Lemma cap_act now a : preserves cap_inv (act p now a).
Proof.
  intros s HA. pose proof HA as [HI Hc]. destruct a as [| |tid r v]; simpl.
  - unfold fire_attack, bind, get. cbn [fst snd]. destruct (scheduled (attackEvent s.2)) eqn:Es; [|exact HA].
    cbn [negb]. unfold whenM. assert (HI' : reg_inv (modify (set_attack (fun e => (service_evt e).2)) s).2) by exact HI.
    assert (Hlt : max_faults p <> 0 -> faults_injected_count s.1 < max_faults p).
    { intros Hm. destruct (Hc Hm) as [_ H]. destruct (Z.lt_ge_cases (faults_injected_count s.1) (max_faults p)); [done|].
      pose proof (H ltac:(lia)). congruence. }
    destruct (service_evt _).1; [by apply cap_attack|].
    split; [exact HI'|]. intros Hm. cbn. split; [by apply Hc|done].
  - unfold fire_periodic, bind, get. cbn [fst snd]. destruct (scheduled (periodicCheck s.2)); [|exact HA].
    cbn [negb]. set (s1 := (modify (set_periodic (fun e => (service_evt e).2)) s).2).
    assert (Hs1 : cap_inv s1) by (split; [exact HI|exact Hc]). unfold whenM. destruct (service_evt _).1; [|exact Hs1].
    destruct Hs1 as [HI1 Hc1]. split; [by apply reg_inv_recheck|].
    unfold checkPermanent, bind, get. cbn [fst snd].
    destruct (recheck_all p now (permanent_faults s1.2) s1) as [[E1 _ E3 _] _]; [apply HI1|].
    rewrite E1, E3. exact Hc1.
  - destruct s as [c x]. split; [|exact Hc]. destruct HI as (Hn & Hp & Hc'). split; [|done].
    intros t k. simpl. rewrite numRegs_setReg. apply Hn.
Qed.
Lemma rf_run_stuck l rf :
  stuck_type rf = IntRegClass \/ stuck_type rf = FloatRegClass ->
  stuck_ok rf -> same_stuck rf (rf_run rf l) /\ stuck_ok (rf_run rf l).
Proof.
  revert rf. induction l as [|o l IH]; intros rf Hty Hok; [done|].
  destruct (rf_exec_stuck rf o Hty Hok) as [(S1 & S2 & S3 & S4) Hok'].
  destruct (IH (rf_exec rf o)) as [(T1 & T2 & T3 & T4) Hfin]; [by rewrite S1|done|].
  split; [|exact Hfin]. split_and!; simpl; congruence.
Qed.

(** The read trace measures what it says: after [setReadTraceTarget] on an
    integer, float or vector slot, over any sequence of register-file accesses, the
    counter is the number of reads of the slot before the first [setReg] to it (modulo
    2^64), and the overwritten flag tells whether there was one. *)
Theorem read_trace_exact rf l r :
  traceable r ->
  let rf' := rf_run (setReadTraceTarget rf r.1 r.2) l in
  reads_before_overwrite rf' = u64 (reads_until_write r l) /\
  trace_overwritten rf' = existsb (writes_slot r) l.
Proof.
  intros Hr. destruct (rf_run_trace l (setReadTraceTarget rf r.1 r.2) r Hr eq_refl eq_refl) as [Ho Hn].
  split; [|exact Ho]. apply (Hn 0). reflexivity.
Qed.

Definition example_rf : physregfile :=
  PhysRegFile (fun _ => 7) (fun _ => replicate 16 1) (-1) (-1) 0 false (-1) (-1) 0 0.
(* ===== verification/ChaosRename.v ===== *)
(** * The injectors on the rename structures

    CHAOSRenameMap (front-end rename map), CHAOSFreeList (physical free list) and
    CHAOSROB (head of the reorder buffer), over the O3 state of [Rename].  Theorems: what
    one fault changes and what it leaves alone, the persistence of stuck mappings, the
    double allocation a freed live register leads to, and the fault caps. *)

From Stdlib Require Import ZArith Lia QArith.
From stdpp Require Import base list numbers strings.
From S2P Require Import Prelude Word Random EventQueue ThreadContext RegFile Rename AttackLoop.

Open Scope Z_scope.

(** [(int)x] of an unsigned 64-bit value. *)
Definition int_of (x : Z) : Z := (x + 2 ^ 31) mod 2 ^ 32 - 2 ^ 31.

Inductive RegClassSel := SelInteger | SelFloatingPoint | SelVector.

Definition stringToRegClassSel (s : string) : RegClassSel :=
  if String.eqb s "floating_point" then SelFloatingPoint
  else if String.eqb s "vector" then SelVector
  else SelInteger.

(** The [target_class] of the handlers. *)
Definition sel_class (s : RegClassSel) : Z :=
  match s with
  | SelFloatingPoint => FloatRegClass
  | SelVector => VecRegClass
  | SelInteger => IntRegClass
  end.

Definition ctx_active (s : o3) (tid : Z) : bool := ctx_exists s tid && negb (ctx_halted s tid).

(** [0, 1, ..., n - 1] *)
Definition indices (n : Z) : list Z := map Z.of_nat (seq 0 (Z.to_nat n)).

(** [uniform_int_distribution<int> bitDist(0, hi); mask = 1ULL << bitDist(rng);] *)
Definition one_bit (hi : Z) (g : engine) : Z * engine :=
  let r := uniform_int 0 hi g in (Z.shiftl 1 r.1, r.2).

(** ** CHAOSRenameMap *)

Inductive RatMode := MapBitFlip | F5Substitute | F4FieldStuck.

Definition stringToRatMode (s : string) : RatMode :=
  if String.eqb s "map_bitflip" then MapBitFlip
  else if String.eqb s "f4_field_stuck" then F4FieldStuck
  else F5Substitute.

Definition ratModeToString (m : RatMode) : string :=
  match m with
  | MapBitFlip => "map_bitflip" | F5Substitute => "f5_substitute" | F4FieldStuck => "f4_field_stuck"
  end.

Record rat_params := RatParams {
  rat_loop : loop_params; rat_mode : RatMode; rat_class : RegClassSel;
  rat_target : Z; rat_mask : Z; rat_log : bool
}.

Record rat_state := RatState {
  rat_cpu : o3;
  rat_attack : evt; rat_periodic : evt; rat_trace : evt;
  traced_phys_idx : Z; traced_class : Z; overwrite_recorded : bool;
  stuck_mappings : list ((Z * Z) * Z)               (* (tid, arch_idx) -> phys_idx *)
}.

Definition rat_on_cpu (f : o3 -> o3) (s : rat_state) : rat_state :=
  RatState (f (rat_cpu s)) (rat_attack s) (rat_periodic s) (rat_trace s) (traced_phys_idx s)
           (traced_class s) (overwrite_recorded s) (stuck_mappings s).
Definition rat_on_attack (f : evt -> evt) (s : rat_state) : rat_state :=
  RatState (rat_cpu s) (f (rat_attack s)) (rat_periodic s) (rat_trace s) (traced_phys_idx s)
           (traced_class s) (overwrite_recorded s) (stuck_mappings s).
Definition rat_on_periodic (f : evt -> evt) (s : rat_state) : rat_state :=
  RatState (rat_cpu s) (rat_attack s) (f (rat_periodic s)) (rat_trace s) (traced_phys_idx s)
           (traced_class s) (overwrite_recorded s) (stuck_mappings s).
Definition rat_on_trace (f : evt -> evt) (s : rat_state) : rat_state :=
  RatState (rat_cpu s) (rat_attack s) (rat_periodic s) (f (rat_trace s)) (traced_phys_idx s)
           (traced_class s) (overwrite_recorded s) (stuck_mappings s).
Definition rat_stick (k : Z * Z) (phys : Z) (s : rat_state) : rat_state :=
  RatState (rat_cpu s) (rat_attack s) (rat_periodic s) (rat_trace s) (traced_phys_idx s)
           (traced_class s) (overwrite_recorded s) (map_assign k phys (stuck_mappings s)).
Definition rat_set_traced (phys class : Z) (over : bool) (s : rat_state) : rat_state :=
  RatState (rat_cpu s) (rat_attack s) (rat_periodic s) (rat_trace s) phys class over (stuck_mappings s).

(** [readTraceEvent] and the register it polls, for the injectors that trace. *)
Class Traced (X : Type) := {
  tr_cpu : X -> o3;
  tr_threads : X -> list Z;
  tr_idx : X -> Z;
  tr_on_cpu : (o3 -> o3) -> X -> X;
  tr_on_event : (evt -> evt) -> X -> X;
  tr_clear_idx : X -> X
}.

(** [readTraceCheck]: log the counter; go on polling while a thread is active, else
    report the final count and disarm. *)
Definition readTraceCheck {X} `{Traced X} (log : bool) (now : Z) : M X unit :=
  let! x := get in
  let reads := reads_before_overwrite (regFile (tr_cpu x)) in
  do! log_if log (Entry "ReadTracePoll" [("cycle", now); ("phys", tr_idx x); ("reads", reads)]) in
  if existsb (ctx_active (tr_cpu x)) (tr_threads x) then
    modify (tr_on_event (schedule_at now 5000))
  else
    do! log_if log (Entry "ReadTraceFinal" [("phys", tr_idx x); ("reads", reads)]) in
    do! modify (tr_on_cpu (fun c => with_rf c (clearReadTraceTarget (regFile c)))) in
    modify tr_clear_idx.

Section CHAOSRenameMap.
Context (cfg : o3_config) (p : rat_params).
Abbreviation MT := (M rat_state).

Definition rat_cls : Z := sel_class (rat_class p).

(** [cpu->frontRenameMap()[tid].lookup(RegId(class, cand).flatten(isa))] *)
Definition rat_lookup (s : o3) (tid cand : Z) : option RegId :=
  lookup_front s tid (flatten cfg (rat_cls, cand)).

Definition rat_reject : MT unit := bump numLegalityRejects.

(** The architectural register: the configured one, else one drawn among the mapped
    registers of the class; [None] when there is none. *)
Definition rat_pick_arch (s : o3) (tid : Z) (g : engine) : option Z * engine :=
  let n_arch := numArchRegs cfg rat_cls in
  if (rat_target p <? 0) || (n_arch <=? rat_target p) then
    let act := filter (fun cand => rat_lookup s tid cand <> None) (indices n_arch) in
    match act with
    | [] => (None, g)
    | _ => let r := uniform_int 0 (Z.of_nat (length act) - 1) g in
           (Some (act !!! Z.to_nat r.1), r.2)
    end
  else (Some (rat_target p), g).

(** The donor loop: up to [n] random registers of the class, until one other than
    [arch] is mapped to a register of another index. *)
Fixpoint rat_donor (s : o3) (tid arch old : Z) (n : nat) (g : engine) : option (Z * RegId) * engine :=
  match n with
  | O => (None, g)
  | S n' =>
      let r := uniform_int 0 (numArchRegs cfg rat_cls - 1) g in
      if r.1 =? arch then rat_donor s tid arch old n' r.2
      else match rat_lookup s tid r.1 with
           | Some pp => if pp.2 =? old then rat_donor s tid arch old n' r.2 else (Some (r.1, pp), r.2)
           | None => rat_donor s tid arch old n' r.2
           end
  end.

(** The mode's part of [processFault]: the index the register is now mapped to and the
    mask, or [None] on a rejection. *)
Definition rat_corrupt (now tid arch : Z) (old : RegId) : MT (option (Z * Z)) :=
  let flat := flatten cfg (rat_cls, arch) in
  match rat_mode p with
  | MapBitFlip =>
      let! mask := with_rng (mask_or (rat_mask p) (one_bit 7)) in
      let new := Z.lxor old.2 (int_of mask) in
      if (new <? 0) || (numPhysRegs cfg rat_cls <=? new) then
        do! rat_reject in
        do! log_if (rat_log p) (Entry "map_bitflip REJECT"
              [("cycle", now); ("old_phys", old.2); ("mask", mask); ("new_phys", new)]) in
        ret None
      else
        do! modify (rat_on_cpu (fun c => setEntry c tid flat (rat_cls, new))) in
        do! bump numMapBitFlips in
        ret (Some (new, mask))
  | F5Substitute =>
      let! s := get in
      let! d := with_rng (rat_donor (rat_cpu s) tid arch old.2 (Z.to_nat (numArchRegs cfg rat_cls))) in
      match d with
      | None =>
          do! rat_reject in
          do! log_if (rat_log p) (Entry "f5_substitute REJECT" [("cycle", now); ("arch", arch)]) in
          ret None
      | Some (donor_arch, donor) =>
          do! modify (rat_on_cpu (fun c => setEntry c tid flat donor)) in
          do! bump numF5Substitutes in
          do! log_if (rat_log p) (Entry "f5_substitute"
                [("cycle", now); ("arch", arch); ("phys", donor.2); ("donor", donor_arch); ("was", old.2)]) in
          ret (Some (donor.2, 0))
      end
  | F4FieldStuck =>
      let! s := get in
      let! d := with_rng (rat_donor (rat_cpu s) tid arch old.2 (Z.to_nat (numArchRegs cfg rat_cls))) in
      match d with
      | None => do! rat_reject in ret None
      | Some (donor_arch, donor) =>
          do! modify (rat_on_cpu (fun c => setEntry c tid flat donor)) in
          do! modify (rat_stick (tid, arch) donor.2) in
          do! bump numF4FieldStuck in
          do! log_if (rat_log p) (Entry "f4_field_stuck"
                [("cycle", now); ("arch", arch); ("phys", donor.2); ("donor", donor_arch); ("was", old.2)]) in
          ret (Some (donor.2, 0))
      end
  end.

(** The end of [processFault]: arm the read counter on the wrong target. *)
Definition rat_arm (now old new : Z) : MT unit :=
  if new =? old then skip
  else
    do! modify (rat_set_traced new rat_cls false) in
    do! modify (rat_on_cpu (fun c => with_rf c (setReadTraceTarget (regFile c) rat_cls new))) in
    modify (rat_on_trace (schedule_at now 50)).

Definition rat_processFault (now tid : Z) : MT unit :=
  let! c := get_count in
  if cap_reached (lp_max (rat_loop p)) c then skip
  else
    let! s := get in
    if negb (ctx_exists (rat_cpu s) tid) then skip
    else if negb (ctx_isa (rat_cpu s) tid) then skip
    else if numArchRegs cfg rat_cls =? 0 then rat_reject
    else
      let! a := with_rng (rat_pick_arch (rat_cpu s) tid) in
      match a with
      | None => rat_reject
      | Some arch =>
          match rat_lookup (rat_cpu s) tid arch with
          | None => rat_reject
          | Some old =>
              let! r := rat_corrupt now tid arch old in
              match r with
              | None => skip
              | Some (new, mask) =>
                  do! bump numFaultsInjected in
                  do! incr_count in
                  do! log_if (rat_log p) (Entry "rat_front_rename_map"
                        [("cycle", now); ("thread", tid); ("arch", arch); ("old_phys", old.2);
                         ("new_phys", new); ("mask", mask)]) in
                  rat_arm now old.2 new
              end
          end
      end.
----------------
Activity » After locating the line with "SelVector => VecRegClass" in the material above, return it and each line after it exactly, ending at the line with "Definition stringToRatMode (s".

Response to this exercise »
  | SelVector => VecRegClass
  | SelInteger => IntRegClass
  end.

Definition ctx_active (s : o3) (tid : Z) : bool := ctx_exists s tid && negb (ctx_halted s tid).

(** [0, 1, ..., n - 1] *)
Definition indices (n : Z) : list Z := map Z.of_nat (seq 0 (Z.to_nat n)).

(** [uniform_int_distribution<int> bitDist(0, hi); mask = 1ULL << bitDist(rng);] *)
Definition one_bit (hi : Z) (g : engine) : Z * engine :=
  let r := uniform_int 0 hi g in (Z.shiftl 1 r.1, r.2).

(** ** CHAOSRenameMap *)

Inductive RatMode := MapBitFlip | F5Substitute | F4FieldStuck.

Definition stringToRatMode (s : string) : RatMode :=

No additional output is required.